Exercise requirements —
Please find every line below that includes "embedding" and report how many there are. Nothing else is needed.

Exercise inputs —
○ ○ ○ ○ ○ ○ ○

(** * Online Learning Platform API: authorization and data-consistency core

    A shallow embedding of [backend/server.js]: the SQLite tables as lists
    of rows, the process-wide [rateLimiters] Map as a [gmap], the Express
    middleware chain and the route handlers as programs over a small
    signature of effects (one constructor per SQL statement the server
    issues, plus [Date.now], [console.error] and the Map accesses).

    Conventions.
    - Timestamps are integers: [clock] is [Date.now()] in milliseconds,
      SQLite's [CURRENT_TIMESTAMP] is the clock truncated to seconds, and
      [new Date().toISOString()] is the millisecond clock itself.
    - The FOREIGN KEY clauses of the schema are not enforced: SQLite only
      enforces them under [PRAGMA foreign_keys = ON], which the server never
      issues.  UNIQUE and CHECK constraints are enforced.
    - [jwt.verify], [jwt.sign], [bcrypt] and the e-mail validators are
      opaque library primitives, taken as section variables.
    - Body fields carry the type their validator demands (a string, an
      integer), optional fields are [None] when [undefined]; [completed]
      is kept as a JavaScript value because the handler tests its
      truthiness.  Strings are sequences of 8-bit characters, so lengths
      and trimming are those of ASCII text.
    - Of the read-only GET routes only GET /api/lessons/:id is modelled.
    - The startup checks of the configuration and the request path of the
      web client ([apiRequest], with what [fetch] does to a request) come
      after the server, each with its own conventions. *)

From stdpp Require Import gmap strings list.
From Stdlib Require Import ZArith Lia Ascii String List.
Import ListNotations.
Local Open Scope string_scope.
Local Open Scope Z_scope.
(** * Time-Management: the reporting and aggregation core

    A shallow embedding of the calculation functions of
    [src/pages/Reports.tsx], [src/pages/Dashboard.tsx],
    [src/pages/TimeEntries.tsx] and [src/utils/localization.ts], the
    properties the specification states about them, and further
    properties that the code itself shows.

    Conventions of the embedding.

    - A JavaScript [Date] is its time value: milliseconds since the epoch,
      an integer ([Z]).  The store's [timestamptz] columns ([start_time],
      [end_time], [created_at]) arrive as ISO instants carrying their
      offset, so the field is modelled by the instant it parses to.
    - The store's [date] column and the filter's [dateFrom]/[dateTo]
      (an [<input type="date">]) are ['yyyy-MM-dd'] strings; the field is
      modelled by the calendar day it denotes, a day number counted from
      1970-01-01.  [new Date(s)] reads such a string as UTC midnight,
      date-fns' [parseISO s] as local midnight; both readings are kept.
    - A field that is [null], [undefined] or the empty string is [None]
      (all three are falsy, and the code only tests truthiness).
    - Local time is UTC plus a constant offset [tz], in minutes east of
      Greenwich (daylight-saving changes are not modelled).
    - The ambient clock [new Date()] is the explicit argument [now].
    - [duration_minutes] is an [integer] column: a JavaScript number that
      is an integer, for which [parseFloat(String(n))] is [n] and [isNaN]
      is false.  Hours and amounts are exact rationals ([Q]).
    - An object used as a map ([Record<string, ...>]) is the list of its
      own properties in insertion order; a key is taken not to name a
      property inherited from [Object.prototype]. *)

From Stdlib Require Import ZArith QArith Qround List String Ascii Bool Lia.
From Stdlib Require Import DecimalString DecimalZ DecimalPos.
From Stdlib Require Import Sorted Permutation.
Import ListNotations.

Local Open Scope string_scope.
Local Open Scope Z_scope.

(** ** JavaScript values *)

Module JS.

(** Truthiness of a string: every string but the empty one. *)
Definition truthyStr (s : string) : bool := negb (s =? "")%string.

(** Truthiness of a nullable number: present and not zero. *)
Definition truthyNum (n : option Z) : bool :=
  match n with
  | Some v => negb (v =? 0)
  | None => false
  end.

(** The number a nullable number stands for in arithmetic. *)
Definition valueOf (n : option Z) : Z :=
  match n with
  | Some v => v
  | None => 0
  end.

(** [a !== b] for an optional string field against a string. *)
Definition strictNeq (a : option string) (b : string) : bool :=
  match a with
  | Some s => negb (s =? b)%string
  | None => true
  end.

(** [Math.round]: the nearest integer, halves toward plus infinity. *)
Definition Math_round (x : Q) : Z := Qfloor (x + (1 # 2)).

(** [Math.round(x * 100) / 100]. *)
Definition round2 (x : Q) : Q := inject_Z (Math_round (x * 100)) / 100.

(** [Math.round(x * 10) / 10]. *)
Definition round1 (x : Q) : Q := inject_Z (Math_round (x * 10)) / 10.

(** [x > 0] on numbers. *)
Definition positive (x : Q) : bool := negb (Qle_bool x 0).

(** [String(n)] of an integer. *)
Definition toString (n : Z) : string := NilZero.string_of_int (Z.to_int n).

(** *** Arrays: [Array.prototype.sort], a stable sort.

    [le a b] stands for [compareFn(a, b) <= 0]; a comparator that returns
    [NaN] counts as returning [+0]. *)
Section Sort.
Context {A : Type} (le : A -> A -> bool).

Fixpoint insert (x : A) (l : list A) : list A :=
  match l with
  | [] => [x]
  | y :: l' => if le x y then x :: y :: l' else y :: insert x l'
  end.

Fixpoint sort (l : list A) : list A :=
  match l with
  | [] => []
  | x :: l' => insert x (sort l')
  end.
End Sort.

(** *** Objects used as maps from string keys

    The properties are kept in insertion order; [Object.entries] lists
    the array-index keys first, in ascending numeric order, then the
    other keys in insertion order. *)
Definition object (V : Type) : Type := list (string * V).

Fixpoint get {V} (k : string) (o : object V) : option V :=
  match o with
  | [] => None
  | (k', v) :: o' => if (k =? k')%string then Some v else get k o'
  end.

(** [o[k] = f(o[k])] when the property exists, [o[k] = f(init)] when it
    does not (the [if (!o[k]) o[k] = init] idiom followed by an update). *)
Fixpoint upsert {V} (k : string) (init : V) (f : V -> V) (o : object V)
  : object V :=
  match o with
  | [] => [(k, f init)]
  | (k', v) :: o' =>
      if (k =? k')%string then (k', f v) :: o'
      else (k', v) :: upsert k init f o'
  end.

○ ○ ○ ○ ○ ○ ○

Finished task —
3